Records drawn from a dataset
(* ===== verification/SupervisorProps.v ===== *)
(** * Properties of the supervisor

    The invariant of the running map and the goroutines under every
    interleaving, what a reconcile achieves, and what shutdown leaves. *)
From stdpp Require Import base gmap list strings relations.
From Stdlib Require Import ZArith Lia Ascii String.
From stdpp Require Import base strings.
From S2P Require Import Prelude Decimal Errors Effect Retry Time Model Json Metrics Store Repos Supervisor.

(** ** The scheduler: other goroutines only take their own steps, [<-done]
    returns once [done] is closed, [range] visits every entry once. *)
Class ScheduleLaws (E : Type) `{Schedule E} : Prop := {
  others_steps s : gsteps s.2 (others s).2;
  recv_steps i s : gsteps s.2 (recv_done i s).2;
  recv_closed i s x : insts (recv_done i s).2 !! i = Some x -> i_done x = true;
  select_steps s : gsteps s.2 (sup_select s).2.2;
  range_perm {A} (m : gmap Z A) : range m ≡ₚ map_to_list m
}.

(** ** Invariant *)

Definition inst_wf (x : inst) : Prop :=
  (i_log x = false \/ i_trace x = false -> i_cancelled x = true) /\
  (i_done x = true -> i_log x = false /\ i_trace x = false).

Record sup_wf (s : Supervisor) : Prop := {
  wf_fresh i x : insts s !! i = Some x -> (i < nexti s)%nat;
  (* an instance that was not cancelled is the registered one of its chain *)
  wf_owned i x : insts s !! i = Some x -> i_cancelled x = false ->
    exists h, running s !! i_chain x = Some (mkRunner i h);
  wf_handle c r : running s !! c = Some r -> exists x, insts s !! cr_inst r = Some x /\ i_chain x = c;
  wf_inst i x : insts s !! i = Some x -> inst_wf x;
  wf_parent i x : parentDone s = true -> insts s !! i = Some x -> i_cancelled x = true
}.

(** instances only ever advance towards their end *)
Definition inst_le (x x' : inst) : Prop :=
  i_chain x' = i_chain x /\ (i_cancelled x = true -> i_cancelled x' = true) /\
  (i_log x = false -> i_log x' = false) /\ (i_trace x = false -> i_trace x' = false) /\
  (i_done x = true -> i_done x' = true).
Record later (s s' : Supervisor) : Prop := {
  later_inst i x : insts s !! i = Some x -> exists x', insts s' !! i = Some x' /\ inst_le x x';
  later_next : (nexti s <= nexti s')%nat;
  later_parent : parentDone s = true -> parentDone s' = true
}.

#[export] Instance inst_le_preorder : PreOrder inst_le.
Proof. split; [by intros x|]. intros x y z (? & ? & ? & ? & ?) (? & ? & ? & ? & ?). unfold inst_le. naive_solver congruence. Qed.
#[export] Instance later_preorder : PreOrder later.
Proof.
  split.
  - intros s. split; [|lia|done]. intros i x ->. by eexists.
  - intros s s' s'' [Hi Hn Hp] [Hi' Hn' Hp']. split; [|lia|auto].
    intros i x (x' & (x'' & ? & ?)%Hi' & ?)%Hi. eexists. split; [done|]. by etrans.
Qed.

(** every step of a goroutine, and [cancel], changes instances this way *)
Definition advances (f : inst -> inst) : Prop := forall x, inst_le x (f x) /\ (inst_wf x -> inst_wf (f x)).

Lemma cancel_advances : advances cancel_inst.
Proof. intros []. unfold inst_le, inst_wf. cbn. naive_solver. Qed.
Lemma exit_advances log : advances (end_side log ∘ cancel_inst).
Proof. intros []. destruct log; unfold inst_le, inst_wf; cbn; naive_solver. Qed.

Lemma alter_later f i s : (forall x, insts s !! i = Some x -> inst_le x (f x)) -> later s (set_inst f i s).
Proof.
  intros Hf. split; cbn; [|lia|done]. intros j x Hj.
  destruct (decide (i = j)) as [->|?].
  - rewrite lookup_alter_eq, Hj. naive_solver.
  - rewrite lookup_alter_ne by done. by eexists.
Qed.

Lemma alter_wf f i s :
  (forall x, insts s !! i = Some x -> inst_le x (f x) /\ (inst_wf x -> inst_wf (f x))) ->
  sup_wf s -> sup_wf (set_inst f i s).
Proof.
  intros Hf [Hfr Hown Hh Hi Hp].
  assert (Hcase : forall j y, alter f i (insts s) !! j = Some y -> exists x, insts s !! j = Some x /\
    inst_le x y /\ (inst_wf x -> inst_wf y)).
  { intros j y. rewrite lookup_alter. case_decide; subst; [|by eexists].
    intros (x & Hx & ->)%fmap_Some. destruct (Hf x Hx). eexists. eauto. }
  split; cbn.
  - intros j y (x & ? & _)%Hcase. eauto.
  - intros j y (x & Hx & (-> & Hc & _) & _)%Hcase Hy. apply (Hown j x Hx).
    destruct (i_cancelled x); [|done]. by rewrite Hc in Hy.
  - intros c r (x & Hx & Hc)%Hh. rewrite lookup_alter. case_decide; [|by eexists].
    subst. rewrite Hx. eexists. split; [done|]. destruct (Hf x Hx) as [[] _]. congruence.
  - intros j y (x & Hx & _ & Hw)%Hcase. eauto.
  - intros j y Hpd (x & Hx & (_ & Hc & _) & _)%Hcase. eauto.
Qed.

Lemma gstep_ok s s' : gstep s s' ->
  running s' = running s /\ nexti s' = nexti s /\ later s s' /\ (sup_wf s -> sup_wf s').
Proof.
  intros Hstep. destruct Hstep as [s i x log Hx Hl|s i x Hx Hl Ht|s]; (split; [done|]; split; [done|]).
  - split; [|apply alter_wf; intros; apply exit_advances]. apply alter_later. intros. apply exit_advances.
  - split; [apply alter_later|apply alter_wf]; intros y Hy; [by unfold inst_le|].
    simplify_eq. unfold inst_le, inst_wf. cbn. naive_solver.
  - split.
    + split; cbn; [|lia|done]. intros i x Hi. exists (cancel_inst x). split; [by rewrite lookup_fmap, Hi|]. apply cancel_advances.
    + intros [Hfr Hown Hh Hi Hp]. split; cbn.
      * intros i y. rewrite lookup_fmap. intros (x & ? & _)%fmap_Some. eauto.
      * intros i y. rewrite lookup_fmap. by intros (x & ? & ->)%fmap_Some.
      * intros c r (x & Hx & <-)%Hh. exists (cancel_inst x). by rewrite lookup_fmap, Hx.
      * intros i y. rewrite lookup_fmap. intros (x & Hx & ->)%fmap_Some. eapply cancel_advances; eauto.
      * intros i y _. rewrite lookup_fmap. by intros (x & ? & ->)%fmap_Some.
Qed.

Lemma gsteps_ok s s' : gsteps s s' ->
  running s' = running s /\ nexti s' = nexti s /\ later s s' /\ (sup_wf s -> sup_wf s').
Proof.
  induction 1 as [s|s s1 s2 (H1 & H2 & H3 & H4)%gstep_ok _ (IH1 & IH2 & IH3 & IH4)]; [done|].
  rewrite IH1, IH2. split; [done|]. split; [done|]. split; [by etrans|auto].
Qed.

(** ** The supervisor's own state changes *)

Definition forgotten (c : Z) (s : Supervisor) : Supervisor := set_running (delete c (running s)) s.
Definition spawned (c : Z) (fp : string) (s : Supervisor) : Supervisor :=
  mkSup (<[c := mkRunner (nexti s) fp]> (running s))
        (<[nexti s := mkInst c (parentDone s) true true false]> (insts s)) (S (nexti s)) (parentDone s).

Lemma forgotten_later c s : later s (forgotten c s).
Proof. split; cbn; [|lia|done]. intros i x ->. by eexists. Qed.

(** a cancelled instance may be dropped from the map *)
Lemma forgotten_wf c s : sup_wf s ->
  (forall r x, running s !! c = Some r -> insts s !! cr_inst r = Some x -> i_cancelled x = true) ->
  sup_wf (forgotten c s).
Proof.
  intros [Hfr Hown Hh Hi Hp] Hc. split; cbn; [done| |intros c' r (_ & ?)%lookup_delete_Some; eauto|done..].
  intros i x Hx Hx'. destruct (Hown i x Hx Hx') as [h Hr]. exists h.
  rewrite lookup_delete_ne; [done|]. intros ->. specialize (Hc _ _ Hr Hx). congruence.
Qed.

Lemma spawned_later c fp s : sup_wf s -> later s (spawned c fp s).
Proof.
  intros Hs. split; cbn; [|lia|done]. intros i x Hi. exists x. split; [|done].
  rewrite lookup_insert_ne; [done|]. apply (wf_fresh s Hs) in Hi. lia.
Qed.

Lemma spawned_wf c fp s : sup_wf s -> running s !! c = None -> sup_wf (spawned c fp s).
Proof.
  intros [Hfr Hown Hh Hi Hp] Hc. split; cbn.
  - intros i x [[<- <-]|[? ?%Hfr]]%lookup_insert_Some; lia.
  - intros i x [[<- <-]|[? Hx]]%lookup_insert_Some Hx'; cbn.
    + exists fp. by rewrite lookup_insert_eq.
    + destruct (Hown i x Hx Hx') as [h Hr]. exists h. rewrite lookup_insert_ne; [done|]. congruence.
  - intros c' r [[<- <-]|[? Hr]]%lookup_insert_Some; cbn.
    + eexists. by rewrite lookup_insert_eq.
    + destruct (Hh _ _ Hr) as (x & Hx & ?). exists x. rewrite lookup_insert_ne; [done|].
      apply Hfr in Hx. lia.
  - intros i x [[<- <-]|[? ?]]%lookup_insert_Some; [|by eauto]. unfold inst_wf. cbn. naive_solver.
  - intros i x Hpd [[<- <-]|[? ?]]%lookup_insert_Some; [done|eauto].
Qed.

Section Ops.
Context {E : Type} `{ScheduleLaws E, !Env E, !ChainSource E}.
Variable builder : ChainConfig -> M (World E) unit.

Lemma yields_slift {A} (m : M (World E) A) s :
  (yields (slift m) s).2.2 = (others s).2 /\ (yields (slift m) s).1 = (m (others s).1).1.
Proof. unfold yields, slift. destruct (others s) as [w t]. cbn. by destruct (m w). Qed.

Lemma wrapf_state {S A} p (m : M S A) s : (wrapf p m s).2 = (m s).2.
Proof. unfold wrapf. by destruct (m s) as [[] ?]. Qed.

(** chain configuration and builder never fail *)
Definition starts_succeed : Prop :=
  (forall c w, exists cc, (src_ChainConfig c w).1 = Ok cc) /\ (forall cc w, (builder cc w).1 = Ok tt).

Lemma startChain_cases c fp s :
  ((startChain builder c fp s).1 = Ok tt /\
     exists t, gsteps s.2 t /\ (startChain builder c fp s).2.2 = spawned c fp t) \/
  (~ starts_succeed /\ (startChain builder c fp s).1 <> Ok tt /\ gsteps s.2 (startChain builder c fp s).2.2).
Proof.
  destruct (startChain builder c fp s) as [r' s'] eqn:Eo. cbn. revert Eo. unfold startChain, bind at 1.
  destruct (wrapf _ (yields (slift (src_ChainConfig c))) s) as [r s1] eqn:E1.
  assert (Hs1 : gsteps s.2 s1.2).
  { replace s1 with (wrapf "ChainConfig" (yields (slift (src_ChainConfig c))) s).2 by by rewrite E1.
    rewrite wrapf_state, (proj1 (yields_slift _ _)). apply others_steps. }
  assert (Hno : (forall cc, r <> Ok cc) -> ~ starts_succeed).
  { intros Hr [Hc _]. destruct (Hc c (others s).1) as [cc Hcc]. rewrite <- (proj2 (yields_slift _ s)) in Hcc.
    apply (Hr cc). revert E1. unfold wrapf. destruct (yields _ s) as [[] ?]; naive_solver. }
  destruct r as [cc|e|p]; [|intros [= <- <-]; right; split; [apply Hno; congruence|done]..].
  unfold bind at 1. destruct (wrapf _ (yields (slift (builder cc))) s1) as [r s2] eqn:E2.
  assert (Hs2 : gsteps s.2 s2.2).
  { etrans; [exact Hs1|]. replace s2 with (wrapf "build loops" (yields (slift (builder cc))) s1).2 by by rewrite E2.
    rewrite wrapf_state, (proj1 (yields_slift _ _)). apply others_steps. }
  assert (Hno2 : r <> Ok tt -> ~ starts_succeed).
  { intros Hr [_ Hb]. apply Hr. specialize (Hb cc (others s1).1). rewrite <- (proj2 (yields_slift _ s1)) in Hb.
    revert E2. unfold wrapf. destruct (yields _ s1) as [[] ?]; naive_solver. }
  destruct r as [[]|e|p]; [|intros [= <- <-]; right; split; [apply Hno2; congruence|done]..].
  intros [= <- <-]. left. split; [done|]. exists (others s2).2. split; [|done]. etrans; [exact Hs2|apply others_steps].
Qed.

(** a start of the chain, between two states, that returned an error *)
Definition failed_start (c : Z) (fp : string) (s s' : Supervisor) : Prop :=
  exists (s1 : SS E) err, (startChain builder c fp s1).1 = Err err /\ later s s1.2 /\ later s1.2 s'.

Lemma failed_start_later c fp s s1 s' : later s s1 -> failed_start c fp s1 s' -> failed_start c fp s s'.
Proof. intros Hl (s2 & err & He & Hl1 & Hl2). exists s2, err. split_and!; [done|by etrans|done]. Qed.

_Task to complete_: Above are the entries. Output exactly the lines beginning with the line that has "Variable builder : ChainConfig" and ending with the line that has "exists t, gsteps".

_Result for this exercise_:
Variable builder : ChainConfig -> M (World E) unit.

Lemma yields_slift {A} (m : M (World E) A) s :
  (yields (slift m) s).2.2 = (others s).2 /\ (yields (slift m) s).1 = (m (others s).1).1.
Proof. unfold yields, slift. destruct (others s) as [w t]. cbn. by destruct (m w). Qed.

Lemma wrapf_state {S A} p (m : M S A) s : (wrapf p m s).2 = (m s).2.
Proof. unfold wrapf. by destruct (m s) as [[] ?]. Qed.

(** chain configuration and builder never fail *)
Definition starts_succeed : Prop :=
  (forall c w, exists cc, (src_ChainConfig c w).1 = Ok cc) /\ (forall cc w, (builder cc w).1 = Ok tt).

Lemma startChain_cases c fp s :
  ((startChain builder c fp s).1 = Ok tt /\
     exists t, gsteps s.2 t /\ (startChain builder c fp s).2.2 = spawned c fp t) \/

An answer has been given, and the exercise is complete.